(Records from a collection)

(** The time window of a header. *)
Definition timely (s : HdlTrustStore) (ts now : Z) : Prop :=
  ts ≤ u64_add now 300 ∧ (max_signature_age_secs s = 0 ∨ now - ts ≤ max_signature_age_secs s).
(** What the verifier accepts: a header whose signer is trusted now, whose time is in the window and
    whose signature holds of the bytes after it. *)
Definition accepted (s : HdlTrustStore) (hdl : text) (now : Z) (signer : list Z) (ts : Z) : Prop :=
  ∃ h content, parse_header hdl = Ok h ∧ sh_signer h = signer ∧ sh_timestamp h = ts ∧ timely s ts now ∧ is_trusted s signer now = true ∧
    content_from (as_bytes hdl) (content_offset h) = Ok content ∧ verify_ed25519 signer content (sh_signature h) = true.
Lemma timely_iff s ts now :
  0 ≤ max_signature_age_secs s →
  timely s ts now ↔
    (u64_add now 300 <? ts) = false ∧ ((0 <? max_signature_age_secs s) && (max_signature_age_secs s <? u64_saturating_sub now ts)) = false.
Proof. intros Hs. unfold timely, u64_saturating_sub. rewrite andb_false_iff, !Z.ltb_ge. lia. Qed.
Lemma hdl_verify_valid s hdl now signer ts :
  0 ≤ max_signature_age_secs s → hdl_verify s hdl now = Ok (SV_Valid signer ts) ↔ accepted s hdl now signer ts.
Proof.
  intros Hs. unfold hdl_verify, accepted. destruct (parse_header hdl) as [h|e|] eqn:E.
  2: by split; [destruct e|intros (h & ? & ? & _)].
  2: by split; [|intros (h & ? & ? & _)].
  split.
  - case_match eqn:E1; [done|]. case_match eqn:E2; [done|]. destruct (is_trusted s (sh_signer h) now) eqn:E3; [|done]. cbn [negb].
    intros (content & Hc & Hv)%bind_Ok_inv. case_match eqn:E4; [|done]. injection Hv as <- <-. exists h, content.
    split_and!; try done; by apply timely_iff.
  - intros (h' & content & [= <-] & <- & <- & [E1 E2]%timely_iff & E3 & E4 & E5); [|done].
    by rewrite E1, E2, E3, E4; cbn; rewrite E5.
Qed.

→ AIM OF THE EXERCISE:
In the records above, find the line containing "whose signature holds" and print it and every later line exactly, through the last one.

→ YOUR SOLUTION:
    whose signature holds of the bytes after it. *)
Definition accepted (s : HdlTrustStore) (hdl : text) (now : Z) (signer : list Z) (ts : Z) : Prop :=
  ∃ h content, parse_header hdl = Ok h ∧ sh_signer h = signer ∧ sh_timestamp h = ts ∧ timely s ts now ∧ is_trusted s signer now = true ∧
    content_from (as_bytes hdl) (content_offset h) = Ok content ∧ verify_ed25519 signer content (sh_signature h) = true.
Lemma timely_iff s ts now :
  0 ≤ max_signature_age_secs s →
  timely s ts now ↔
    (u64_add now 300 <? ts) = false ∧ ((0 <? max_signature_age_secs s) && (max_signature_age_secs s <? u64_saturating_sub now ts)) = false.
Proof. intros Hs. unfold timely, u64_saturating_sub. rewrite andb_false_iff, !Z.ltb_ge. lia. Qed.
Lemma hdl_verify_valid s hdl now signer ts :
  0 ≤ max_signature_age_secs s → hdl_verify s hdl now = Ok (SV_Valid signer ts) ↔ accepted s hdl now signer ts.
Proof.
  intros Hs. unfold hdl_verify, accepted. destruct (parse_header hdl) as [h|e|] eqn:E.
  2: by split; [destruct e|intros (h & ? & ? & _)].
  2: by split; [|intros (h & ? & ? & _)].
  split.
  - case_match eqn:E1; [done|]. case_match eqn:E2; [done|]. destruct (is_trusted s (sh_signer h) now) eqn:E3; [|done]. cbn [negb].
    intros (content & Hc & Hv)%bind_Ok_inv. case_match eqn:E4; [|done]. injection Hv as <- <-. exists h, content.
    split_and!; try done; by apply timely_iff.
  - intros (h' & content & [= <-] & <- & <- & [E1 E2]%timely_iff & E3 & E4 & E5); [|done].
    by rewrite E1, E2, E3, E4; cbn; rewrite E5.
Qed.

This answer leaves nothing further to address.